First, to the extent that it relies on the VE's testimony in response to the ALJ's first hypothetical, which was based on limitations established by Dr. Kyle's opinions, those opinions have no credibility whatsoever, for the reasons discussed in § 8.3, above. The second hypothetical, based on the limitations identified by Dr. Hanna, has some validity, but Dr. Hannah failed to consider or discuss the additional limitations identified in Dr. McMullin's Source Statement. When those limitations were considered by the VE, she repeatedly testified that either there would be no jobs available (because of Mr. Rice's need to `move about' for 10 minutes each hour) or that Mr. Rice would be terminated from any employment because of the one day each month absences inevitably flowing from Mr. Rice's back problems). It must be noted, once again, that those two limitations identified by Dr. McMullin were not challenged by any medical provider, were based on objective medical evidence such as back x-rays and were entirely consistent with all the medical evidence, except of course for Dr. Kyle's examiner's report. Under the circumstances, the ALJ's finding of numerous available jobs cannot be sustained.

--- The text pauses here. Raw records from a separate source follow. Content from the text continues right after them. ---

(* ===== verification/GoText.v ===== *)
(** * Package strings and encoding/hex of the Go standard library

    What the MySQL source and the HTTP server use of them: prefixes, trimming,
    case-insensitive comparison, slices and hexadecimal text. *)

From S2P Require Import Prelude GoStd.

(** ** Prefixes *)
Fixpoint strip_prefix (p s : string) : option string :=
  match p, s with
  | "", _ => Some s
  | String a p, String b s => if decide (a = b) then strip_prefix p s else None
  | String _ _, "" => None
  end.

Lemma strip_prefix_Some p s t : strip_prefix p s = Some t ↔ s = p +:+ t.
Proof.
  revert s. induction p as [|a p IH]; intros s; simpl.
  - rewrite str_app_nil_l. naive_solver.
  - destruct s as [|b s]; rewrite str_app_cons; [done|].
    destruct (decide (a = b)) as [->|]; [rewrite IH|]; naive_solver.
Qed.

(** [strings.HasPrefix]. *)
Definition HasPrefix (s p : string) : bool := bool_decide (is_Some (strip_prefix p s)).

(** The slice [s[i:j]] within bounds. *)
Definition str_slice (i j : nat) (s : string) : string := String.substring i (j - i) s.

(** ** strings.TrimSpace *)

(** The UTF-8 encodings of the code points [unicode.IsSpace] accepts.  None is a
    part of another code point's encoding, so trimming code points is stripping
    these strings. *)
Definition space_codes : list string :=
  let b (z : Z) : ascii := ascii_of_N (Z.to_N z) in
  ((λ z, str1 (b z)) <$> ([0x09; 0x0A; 0x0B; 0x0C; 0x0D; 0x20]%Z)) ++
  [String (b 0xC2) (str1 (b 0x85)); String (b 0xC2) (str1 (b 0xA0));
   String (b 0xE1) (String (b 0x9A) (str1 (b 0x80)))]%Z ++
  ((λ z, String (b 0xE2) (String (b 0x80) (str1 (b z)))) <$>
     [0x80; 0x81; 0x82; 0x83; 0x84; 0x85; 0x86; 0x87; 0x88; 0x89; 0x8A; 0xA8; 0xA9; 0xAF])%Z ++
  [String (b 0xE2) (String (b 0x81) (str1 (b 0x9F)));
   String (b 0xE3) (String (b 0x80) (str1 (b 0x80)))]%Z.

(** Strips leading occurrences of [codes]; each turn removes a byte at least. *)
Fixpoint trim_codes (fuel : nat) (codes : list string) (s : string) : string :=
  match fuel with
  | O => s
  | S fuel =>
      match omap (λ c, strip_prefix c s) codes with
      | [] => s
      | s' :: _ => trim_codes fuel codes s'
      end
  end.

Definition TrimSpace (s : string) : string :=
  let l := trim_codes (String.length s) space_codes s in
  String.rev (trim_codes (String.length l) (String.rev <$> space_codes) (String.rev l)).

(** ** strings.EqualFold

    Against an ASCII text without k and s, whose letters fold with their other
    case only, folding is the ASCII one. *)
Definition ascii_lower (c : ascii) : ascii :=
  if Z.leb 65 (byte_val c) && Z.leb (byte_val c) 90
  then ascii_of_N (N_of_ascii c + 32) else c.

Fixpoint str_map (f : ascii → ascii) (s : string) : string :=
  match s with "" => "" | String c s => String (f c) (str_map f s) end.

Definition EqualFold (s t : string) : bool :=
  bool_decide (str_map ascii_lower s = str_map ascii_lower t).

(** ** hex.EncodeToString *)
Definition hex_digit (z : Z) : ascii :=
  ascii_of_N (Z.to_N (if decide (z < 10)%Z then z + 48 else z + 87)).

Fixpoint hex_encode (s : string) : string :=
  match s with
  | "" => ""
  | String c s =>
      String (hex_digit (Z.shiftr (byte_val c) 4))
        (String (hex_digit (Z.land (byte_val c) 15)) (hex_encode s))
  end.

Lemma hex_encode_length s : String.length (hex_encode s) = (2 * String.length s)%nat.
Proof. induction s as [|c s IH]; simpl; [done|]. rewrite IH. lia. Qed.

(** The two digits of a byte determine it. *)
Lemma hex_byte_inj c d :
  hex_digit (Z.shiftr (byte_val c) 4) = hex_digit (Z.shiftr (byte_val d) 4) →
  hex_digit (Z.land (byte_val c) 15) = hex_digit (Z.land (byte_val d) 15) → c = d.
Proof.
  assert (∀ x : ascii, x = ascii_of_N (Z.to_N
    (16 * Z.shiftr (byte_val x) 4 + Z.land (byte_val x) 15))) as Hx.
  { intros x. destruct x as [[] [] [] [] [] [] [] []]; vm_compute; reflexivity. }
  assert (∀ y z : Z, (0 ≤ y < 16)%Z → (0 ≤ z < 16)%Z → hex_digit y = hex_digit z → y = z) as Hd.
  { intros y z Hy Hz Heq. unfold hex_digit in Heq.
    apply (f_equal N_of_ascii) in Heq.
    destruct (decide (y < 10)%Z), (decide (z < 10)%Z);
      rewrite !N_ascii_embedding in Heq by lia; lia. }
  assert (∀ x : ascii, 0 ≤ Z.shiftr (byte_val x) 4 < 16 ∧ 0 ≤ Z.land (byte_val x) 15 < 16)%Z as Hb.
  { intros x. pose proof (byte_val_bound x). rewrite Z.shiftr_div_pow2 by lia.
    change 15%Z with (Z.ones 4). rewrite Z.land_ones by lia.
    split; [|apply Z.mod_pos_bound; lia].
    split; [apply Z.div_pos; lia|apply Z.div_lt_upper_bound; lia]. }
  intros H1 H2. destruct (Hb c), (Hb d).
  apply Hd in H1; [|done..]. apply Hd in H2; [|done..].
  by rewrite (Hx c), (Hx d), H1, H2.
Qed.

Lemma hex_encode_inj s t : hex_encode s = hex_encode t → s = t.
Proof.
  revert t. induction s as [|c s IH]; intros [|d t]; simpl; try done.
  intros [= H1 H2 H3]. f_equal; [by apply hex_byte_inj|by apply IH].
Qed.

Example TrimSpace_ex : TrimSpace "  begin
" = "begin".
Proof. vm_compute. reflexivity. Qed.
Example hex_ex : hex_encode "Az" = "417a".
Proof. vm_compute. reflexivity. Qed.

Plaintiff's vocational arguments are all premised on arguments relating to the ALJ's evaluation of the medical opinion evidence, specifically the opinions of Drs. Hanna, McMullin, and Kyle. According to plaintiff, the ALJ erred at Step 5 because she relied on the vocational expert's answers to hypothetical questions which did not accurately describe plaintiff's residual functional capacity given the ALJ's misevaluation of these doctors' medical opinions. Because the court finds no error with respect to the ALJ's evaluation of the medical opinions, plaintiff's arguments at Step 5 are unpersuasive.
IV. CONCLUSION
Based on the foregoing, the court concludes that the Commissioner's final decision is based on substantial evidence and proper legal analysis. Accordingly, IT IS HEREBY
ORDERED that:
1. Plaintiff's motion for summary judgment (Doc. 17) is denied;
2. Defendant's motion for summary judgment (Doc. 20) is granted;
3. The Commissioner's final decision is affirmed; and
4. The Clerk of the Court is directed to enter judgment and close this file.